Today’s White Paper for Schools contained two measures of its success.

By 2030, its ambition is that:

  • 90% of pupils will achieve the expected standard in reading, writing and maths (up from 65% in 2019)
  • The average grade in GCSE English language and maths will increase to 5 (up from 4.5 in 2019)

We previously looked at the implications of the Key Stage 2 target here.

The GCSE target is somewhat curious as this is not a measure that has hitherto been included in published Key Stage 4 statistics.

Although the White Paper references the 2019 Key Stage 4 Statistical First Release as the source of the 4.5 statistics, I cannot seem to find it. Most measures of attainment in English, including the Attainment 8 English score and the EBacc English score, are a composite measure of attainment in English language and English literature. In the days prior to the introduction of 9-1 grades, we found that this increased English scores by a third to a half of a grade compared that just using English Language.

(Updated 29th March. DfE subsequently published a methodological document outlining how the average grade in English language and maths could be calculated from published sources).

The current statistical first release already contains two composite English and maths indicators: the percentage of pupils achieving grade 4 or above, and the percentage achieving grade 5 or above, in both English and maths. Again, English is the highest of language and literature.

Prior to the reforms of GCSE, which saw the introduction of 9-1 grades, grade C (equivalent to grade 4) was considered the expected standard for 16 year olds. As John Jerrim wrote here, changing the expected standard to grade 5 brought it more in line with the international average in PISA. 43% of pupils achieved this standard in English and maths in 2019.

This raises the question of why the Department for Education has chosen to include in the White Paper a measure based on the average grade in English language and maths rather than the more familiar threshold measure based on grade 5 English (language or literature) and maths.

It suggests that it is trying to improve attainment across the attainment distribution, rather than focusing in one part of it. It also signals that it is downplaying attainment in literature from its attainment statistics for GCSE English. The Key Stage 2 target also aims to improve attainment in lower-performing areas by a greater margin but this is absent from the GCSE target.

According to published DfE statistics, 97.3% of pupils in state-funded schools entered GCSE maths in 2019 and the average grade was 4.53.

In 2021, the year of teacher assessed grades, the average grade increased to 4.9.

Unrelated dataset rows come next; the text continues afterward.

(** A concrete instance: the usual values. *)
Definition dune_x86 : dune_abi := {|
  mmap_base := 0x7f0000000000 - 0x400000000;
  PGSIZE := 4096;
  BIG_PGSIZE := 2097152;
  PGADDR := align_down 4096;
  PGOFF := fun x => x mod 4096;
  BIG_PGADDR := align_down 2097152;
  BIG_PGOFF := fun x => x mod 2097152;
  PERM_R := 1; PERM_W := 2; PERM_X := 4; PERM_U := 8; PERM_BIG := 256;
  CREATE_NORMAL := 1;
  PTE_P := 1; PTE_W := 2;
  PTE_ADDR := align_down 4096;
  PTE_U := 4; PTE_D := 0x40;
  VA_START := 0; VA_END := 2 ^ 47 - 1;
|}.

#[export] Instance dune_x86_ok : dune_abi_ok dune_x86.
Proof.
  split; try reflexivity; try (intros; reflexivity); try (simpl; lia).
  now exists (mmap_base dune_x86 / 4096).
Qed.

(** ** Operations of the platform *)

(** The trap frame Dune passes to the handlers. [arg0] to [arg5] are the
    registers the macros [ARG0] to [ARG5] name. *)
Record dune_tf := DuneTf {
  rax : Z;
  arg0 : Z; arg1 : Z; arg2 : Z; arg3 : Z; arg4 : Z; arg5 : Z;
  rip : Z; rsp : Z; cs : Z; rflags : Z;
}.

Definition set_rax (v : Z) (tf : dune_tf) : dune_tf :=
  DuneTf v (arg0 tf) (arg1 tf) (arg2 tf) (arg3 tf) (arg4 tf) (arg5 tf)
         (rip tf) (rsp tf) (cs tf) (rflags tf).

#[export] Instance dune_tf_eq_dec : EqDecision dune_tf.
Proof. solve_decision. Defined.
Definition umm_mremap (old_address old_size new_size flags new_address : Z) : C Z :=
  if negb (mem_ref_is_safe D DUNE old_address old_size) then mret (ulong_of_int (- EACCES))
  else if has_bits flags MREMAP_FIXED then
    if negb (mem_ref_is_safe D DUNE new_address new_size) then mret (ulong_of_int (- EACCES))
    else umm_mremap_at false old_address old_size new_size flags new_address
  else
    s ← get;
    if negb (umm_space_left s new_size) then mret (ulong_of_int (- ENOMEM))
    else umm_mremap_at true old_address old_size new_size flags (place s new_size).

(** Returns the error code and the top of the new stack. *)
Definition umm_alloc_stack : C (Z * Z) :=
  s ← get;
  let base := umm_get_map_pos s in
  if negb (umm_space_left s APP_STACK_SIZE) then mret (- ENOMEM, 0) else
  ret ← umm_mmap_anom (wrap64 (PGADDR D base - APP_STACK_SIZE + PGSIZE D))
          (APP_STACK_SIZE - PGSIZE D) (Z.lor PROT_READ PROT_WRITE) false;
  if truthy ret then mret (ret, 0) else
  _ ← modify (fun s => set_mmap_len (wrap64 (mmap_len s + (APP_STACK_SIZE + PGOFF D base))) s);
  mret (0, PGADDR D base).

(** ** Invariant and effects *)

(** Both areas are whole pages and fit the window together. *)
Definition umm_inv (s : sandbox W) : Prop :=
  0 <= brk_len s /\ 0 <= mmap_len s /\ (4096 | brk_len s) /\ (4096 | mmap_len s)
  /\ brk_len s + mmap_len s <= APP_MMAP_LEN.

(** The lowest address handed out so far. *)
Definition lo (s : sandbox W) : Z := mmap_base D + APP_MMAP_LEN - mmap_len s.

(** The calls umm.c may make. A mapping the kernel grants (where it was asked
    for), a page-table mapping and a protection change lie in the
    application's windows; a segment that is attached or detached starts in
    one; an unmapping lies in one, or is the 2MB retry of [umm_munmap]: a
    range that starts in a window and whose length, before it is rounded up to
    2MB, does not leave it. *)
Definition confined (e : oscall * Z) : Prop :=
  match e with
  | (Mmap a len _ _ _ _, r) => r = a -> in_app D a len
  | (Mremap a olen len _ new, r) => r = new -> in_app D a olen /\ in_app D new len
  | (VmMapPhys a len _ _, _) | (Mprotect a len _, _) | (VmMprotect a len _, _) => in_app D a len
  | (Shmat _ a _, r) => r = a -> in_app D a 0
  | (Shmdt a, _) => in_app D a 0
  | (Munmap a len, _) | (VmUnmap a len, _) =>
      in_app D a len \/ exists l, in_app D a l /\ len = align_up 2097152 l
  | (VaToPa _, _) | (ShmctlStat _, _) => True
  | _ => False
  end.

(** [umm_post s s' g]: from [s], a request kept the invariant, made only
    confined calls, and, when it placed a new area [g] itself, put it below
    all areas placed before. *)
Definition umm_post (s s' : sandbox W) (g : option (Z * Z)) : Prop :=
  umm_inv s' /\ mmap_len s <= mmap_len s'
  /\ (exists l, trace s' = trace s ++ l /\ Forall confined l)
  /\ match g with Some (a, len) => lo s' <= a /\ a + len <= lo s | None => True end.

Context `{!dune_abi_ok D} `{!platform_ok P}.

Lemma page_round_spec len :
  u64 len -> len < 2 ^ 64 - 4096 -> page_round len = align_up 4096 len.
Proof.
  intros Hl Hs. unfold page_round. rewrite abi_PGSIZE.
  rewrite wrap64_small by mlia. apply abi_PGADDR. mlia.
Qed.

Lemma big_round_spec len :
  u64 len -> len < 2 ^ 64 - 2097152 -> big_round len = align_up 2097152 len.
Proof.
  intros Hl Hs. unfold big_round. rewrite abi_BIG_PGSIZE.
  rewrite wrap64_small by mlia. apply abi_BIG_PGADDR. mlia.
Qed.

Lemma lo_bounds s : umm_inv s -> mmap_base D + brk_len s <= lo s <= mmap_base D + APP_MMAP_LEN.
Proof. unfold umm_inv, lo. lia. Qed.

Lemma umm_get_map_pos_lo s : umm_inv s -> umm_get_map_pos s = lo s.
Proof.
  intros Hi. pose proof (lo_bounds s Hi). unfold umm_get_map_pos, lo, umm_inv in *.
  pose proof (abi_base_low (D := D)). pose proof (abi_base_high (D := D)).
  unfold APP_MMAP_BASE_OFF, APP_MMAP_LEN in *. apply wrap64_small. mlia.
Qed.

(** Space check and rounding together: a checked area fits below [lo]. *)
Lemma space_left_fits s len :
  umm_inv s -> u64 len -> len < 2 ^ 47 -> umm_space_left s len = true ->
  page_round len = align_up 4096 len
  /\ brk_len s + mmap_len s + align_up 4096 len <= APP_MMAP_LEN
  /\ place s len = lo s - align_up 4096 len.
Proof.
  intros Hi Hl Hs Hsp. rewrite page_round_spec by mlia. split; [done|].
  pose proof Hi as (? & ? & Hb & Hm & Hsum). pose proof (lo_bounds s Hi).
  pose proof (align_up_range 4096 len ltac:(lia)).
  pose proof (abi_base_low (D := D)). pose proof (abi_base_high (D := D)).
  unfold umm_space_left in Hsp. rewrite wrap64_small in Hsp by (unfold APP_MMAP_LEN in *; mlia).
  apply Z.ltb_lt in Hsp.
  assert (Hfit : align_up 4096 len <= APP_MMAP_LEN - brk_len s - mmap_len s).
  { apply align_up_le; [lia| |lia].
    apply Z.divide_sub_r; [apply Z.divide_sub_r|]; auto. now exists 2097152. }
  split; [lia|]. unfold place. rewrite umm_get_map_pos_lo, page_round_spec by (done || mlia).
  apply wrap64_small. unfold lo, APP_MMAP_LEN in *. mlia.
Qed.
Lemma demo_reachable rs s A :
  reachable obliging dune_x86 true s A -> Forall (fun r => forall s, req_ok obliging s r) rs ->
  reachable obliging dune_x86 true (demo_run rs s A).1 (demo_run rs s A).2.
Proof.
  revert s A. induction rs as [|r rs IH]; intros s A Hr Hok; cbn [demo_run]; [done|].
  inversion Hok; subst. destruct (umm_call obliging dune_x86 true r s) as [o s'] eqn:Hc.
  apply IH; [|done]. eapply reach_step; eauto.
Qed.

Lemma demo_reqs_ok : Forall (fun r => forall s, req_ok obliging s r) demo_reqs.
Proof. repeat constructor; cbn; try mlia. Qed.

Lemma umm_histories_confined_witness :
  length (trace (demo_run demo_reqs demo0 []).1) = 9%nat
  /\ Forall (confined dune_x86) (trace (demo_run demo_reqs demo0 []).1).
Proof.
  split; [vm_compute; reflexivity|].
  refine (proj2 (umm_histories_confined obliging dune_x86 true _ (demo_run demo_reqs demo0 []).2 _)).
  apply demo_reachable; [constructor|exact demo_reqs_ok].
Defined.

Lemma umm_areas_disjoint_witness :
  length (demo_run demo_reqs demo0 []).2 = 2%nat
  /\ pairwise_disjoint (demo_run demo_reqs demo0 []).2.
Proof.
  split; [vm_compute; reflexivity|].
  refine (proj1 (umm_areas_disjoint obliging dune_x86 true (demo_run demo_reqs demo0 []).1 _ _)).
  apply demo_reachable; [constructor|exact demo_reqs_ok].
Defined.

Lemma umm_brk_behaviour_witness :
  exists v s' l, umm_brk obliging dune_x86 (mmap_base dune_x86 + 5000) demo0 = (Ret v, s')
    /\ brk_len s' = 8192 /\ exists pa, l = grow_calls dune_x86 0 8192 pa.
Proof.
  destruct (umm_brk_behaviour obliging dune_x86 demo0 (mmap_base dune_x86 + 5000))
    as (v & s' & l & He & _ & _ & _ & _ & _ & _ & _ & Hok); [apply umm_inv_init|cbn; mlia|].
  exists v, s', l. split; [exact He|]. destruct Hok as (_ & -> & Hl & _); [cbn; lia| |].
  - vm_compute in He. injection He as <- _. reflexivity.
  - split; [reflexivity|]. apply Hl. vm_compute. reflexivity.
Defined.

Lemma umm_errors_atomic_witness :
  same demo0 (umm_call obliging dune_x86 true (RMmap 0 0x300000000 3 0x22 (-1) 0) demo0).2.
Proof.
  apply (umm_errors_atomic obliging dune_x86 true demo0 (RMmap 0 0x300000000 3 0x22 (-1) 0)
           (ulong_of_int (- ENOMEM)) None).
  - cbn; mlia.
  - apply umm_inv_init.
  - vm_compute; reflexivity.
  - vm_compute; reflexivity.
Defined.

(** Shrinking a 5GB heap to 4GB, with 1GB of mappings: refused. *)
Lemma umm_brk_counts_heap_twice_witness :
  umm_brk obliging dune_x86 (mmap_base dune_x86 + 0x100000000)
    (Sandbox 0x140000000 0x40000000 0 (fun _ => 0) [])
  = (Ret (ulong_of_int (- ENOMEM)), Sandbox 0x140000000 0x40000000 0 (fun _ => 0) []).
Proof.
  apply (umm_brk_counts_heap_twice obliging dune_x86).
  - unfold umm_inv, APP_MMAP_LEN; cbn. repeat split; try lia; [now exists 0x140000|now exists 0x40000].
  - unfold APP_MMAP_LEN; cbn; lia.
  - vm_compute. discriminate.
Defined.
(* ===== verification/Exec.v ===== *)
(** execve for the sandboxed application (sandbox/src/exec.c): recognition of
    ELF images and of interpreter scripts, and construction of the argument
    vector with which the sandbox starts itself again. *)

From stdpp Require Import base numbers list list_numbers option.
From S2P Require Import Prelude Platform AddrSpace Umm.

Definition EXECPGSIZE : Z := 4096.

(** ** Scanning the first page *)

(** How many leading bytes do not satisfy [stop]: the iterations of
    [for (; i < EXECPGSIZE; i++) if (stop(page[i])) break;]. *)
Fixpoint skip (stop : Z -> bool) (l : list Z) : nat :=
  match l with
  | [] => O
  | b :: l => if stop b then O else S (skip stop l)
  end.

Definition scan (stop : Z -> bool) (page : list Z) (i : nat) : nat := (i + skip stop (drop i page))%nat.

Definition is_blank (b : Z) : bool := (b =? 32) || (b =? 9).             (* ' ' '\t' *)
Definition is_line_end (b : Z) : bool := (b =? 10) || (b =? 0).          (* '\n' '\0' *)

(** What the script branch finds in the page: the interpreter's bounds, the
    bounds of the argument string if there is one, and the page with the
    terminators written. *)
Record script := Script {
  interp_begin : nat; interp_end : nat; arg_begin : option nat; script_page : list Z;
}.

(** The parsing part of the script branch. [UB]: an access to [page] at index
    [EXECPGSIZE]. *)
Definition parse_script (page : list Z) : outcome (option script) :=
  let ib := scan (fun b => negb (is_blank b)) page 2 in
  let ie := scan (fun b => is_blank b || is_line_end b) page ib in
  if (ib =? ie)%nat then Ret None else
  match page !! ib with
  | None => UB
  | Some b =>
      if b =? 0 then Ret None else
      match page !! ie with
      | None => UB
      | Some e =>
          if e =? 10 then Ret (Some (Script ib ie None (<[ie := 0]> page)))
          else
            let ae := scan is_line_end page ie in
            if (ae <? length page)%nat
            then Ret (Some (Script ib ie (Some (S ie)) (<[ie := 0]> (<[ae := 0]> page))))
            else UB
      end
  end.

(** The page as [read] leaves it: [len] bytes of the file over the previous
    contents of the buffer, and a terminator when the file is shorter. *)
Definition fill_page (buf data : list Z) (len : Z) : list Z :=
  let n := Z.to_nat len in
  let page := take n data ++ drop n buf in
  if len <? EXECPGSIZE then <[n := 0]> page else page.

Definition is_elf (page : list Z) : bool :=
  match page with
  | 0x7f :: 69 :: 76 :: 70 :: _ => true
  | _ => false
  end.

Definition is_script (page : list Z) : bool :=
  match page with
  | b0 :: b1 :: _ => (b0 =? 35) || (b1 =? 33)                            (* '#' '!' *)
  | _ => false
  end.

Section exec.
Context {W : Type} (P : platform W).
Abbreviation C := (M (sandbox W)).

(** getlen: the number of entries before the NULL; [UB] when the first 2^31
    entries hold none, where the int counter overflows. *)
Definition getlen (argv : Z) : C Z := fun s =>
  match iterZ (fun i => if load_word (memory P s) 8 (wrap64 (argv + 8 * i)) =? 0
                        then inr i else inl (i + 1)) (2 ^ 31) 0 with
  | inr i => (Ret i, s)
  | inl _ => (UB, s)
  end.

Definition ptr_arg (p : Z) : exec_arg := if p =? 0 then ANull else APtr p.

We know that results this summer will be lower than last year but more generous than 2019 as Ofqual try to return to pre-pandemic standards by 2023.

This then raises the question of comparable outcomes, the process through which Ofqual tries to maintain grading standards from one year to the next. Part of the process uses statistical predictions to set an indicative grade distribution that is comparable from one year to the next and from one exam board to another.

This sometimes leads to (perhaps unfair) criticism that grade distributions are fixed. This would certainly be a problem for the White Paper target if it were true. However, and in principle, grades can increase (or fall) if there is evidence of an increase in standards. This could include the National Reference Test in English and maths or senior examiner judgment.

So assuming that GCSE attainment falls back to 2019 levels in 2023, DfE is giving itself to 2030 to achieve results in GCSE maths that were slightly higher than in 2021. However, it will be with a cohort (currently in Year 3) that have had two of their early years of schooling disrupted by the pandemic.